Early childhood education funding
The CFT joined stiff opposition to the governor’s controversial Early Education Block Grant. In the end, the early childhood package maintains current funding streams, increases funding by $100 million, retains Transitional Kindergarten, increases the number of state preschool slots by 8,877 over four years and raises the standard reimbursement rate by 10 percent.
Restoration funding for City College of San Francisco
A $41.5 million appropriation requires the Board of Governors to provide the San Francisco Community College District revenue adjustments to restore apportionment revenue for five fiscal years. These adjustments are not subject to the growth cap, which allows for funding at the pre-accreditation crisis level.
Support for community schools, restorative justice
A $27.4 million appropriation establishes the Learning Communities for School Success Program.
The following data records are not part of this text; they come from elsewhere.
(** * minio-enrich-metadata: replication, enrichment and indexing pipeline

    A shallow embedding of [main.py] and [async-main.py].

    - Python values of type [Any] are the inductive [PyVal]; a
      [Dict[str, Any]] is a [gmap string PyVal].
    - The pydantic models are records that remember which optional fields
      were passed to the constructor, as [dict(exclude_unset=True)] needs.
    - The MinIO client, the Weaviate client and the aiohttp session are
      external objects: they are records of oracles over an abstract world
      [W].  Every function of the source that talks to them is a
      computation in the state-and-exception monad [M W], whose state also
      carries the chronological trace of client requests and printed lines.
*)

From stdpp Require Import gmap strings list fin_maps.

Set Warnings "-register-all".
Open Scope string_scope.
Open Scope list_scope.

(** ** Python values *)

Inductive PyVal : Type :=
  | VNone
  | VBool (b : bool)
  | VInt (z : Z)
  | VStr (s : string)
  | VBytes (s : string)
  | VDict (d : gmap string PyVal).

Abbreviation Dict := (gmap string PyVal).

(** [d.update(other)]: every binding of [other] is written into [d]. *)
Definition dict_update (d other : Dict) : Dict := other ∪ d.

(** Python truthiness, as used by [if x:]. *)
Class Truthy (A : Type) := truthy : A → bool.

#[export] Instance truthy_bool : Truthy bool := fun b => b.
#[export] Instance truthy_dict : Truthy Dict := fun d => negb (size d =? 0)%nat.
#[export] Instance truthy_option {A} `{Truthy A} : Truthy (option A) :=
  fun o => match o with Some a => truthy a | None => false end.

(** ** Pydantic models *)

(** An optional field is either left unset (the default applies) or given
    to the constructor. *)
Inductive Field (A : Type) : Type :=
  | NotGiven
  | Given (a : A).
Arguments NotGiven {A}.
Arguments Given {A} a.

Definition of_optional {A} (inj : A → PyVal) (o : option A) : PyVal :=
  match o with Some a => inj a | None => VNone end.

(** Adds the entry of one field to a [dict(exclude_unset=True)] result. *)
Definition set_field (name : string) (f : Field PyVal) (d : Dict) : Dict :=
  match f with
  | Given v => <[name := v]> d
  | NotGiven => d
  end.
The Department of Education will award three-year grants to fund community schools, restorative justice programs and others that advance social-emotional learning, positive behavior interventions, culturally responsive practices, and trauma-informed strategies.
Increased reimbursement for part-time faculty office hours
The community colleges will receive an additional $3.6 million mandated to fund office hours for part-time faculty, bringing the total allocation to nearly $7.2 million in 2016-17. The state will reimburse districts up to one-half the expenditure.
Budget includes union-supported teacher recruitment bills
A topic of major debate in the Legislature was the severe teacher shortage. With K-12 districts needing to hire between 60,000 and 135,000 new teachers in the coming years, four recruitment bills were signed into law, including CFT-sponsored AB 2122.
Financial assistance for classified employees to become teachers
SIGNED An appropriation of $20 million over five years funds CFT-sponsored AB 2122, McCarty, D-Sacramento, and creates the California Classified School Employee Teacher Credentialing Program which offers grants to districts and county offices of education to provide up to $4,000 annually to classified employees seeking a bachelor’s degree and teaching credential. This new law aims to increase the number of applicants to credentialing programs.
Incentives to expand four-year credentialing programs
AB 1756, Bonilla, D-Concord, authorizes postsecondary institutions to offer a four- or five-year integrated program of professional preparation to allow students to earn a bachelor’s degree and preliminary multiple- or single-subject teaching credential, or an educational specialist instruction credential authorizing the holder to teach special education.
Reestablish the California Center on Teaching Careers
SB 915, Liu, D-La Cañada Flintridge, provides $5 million to reestablish the CalTEACH program, distribute marketing materials, and provide qualified individuals information on obtaining a credential and financial aid.
Streamline out-of-state credentialing for ELL teachers
AB 2248, Holden, D-Pasadena, provides greater reciprocity with other states and streamlines the credentialing process for out-of-state teachers of English Language Learners by reducing additional testing and coursework for individuals with at least two years of service and satisfactory evaluations.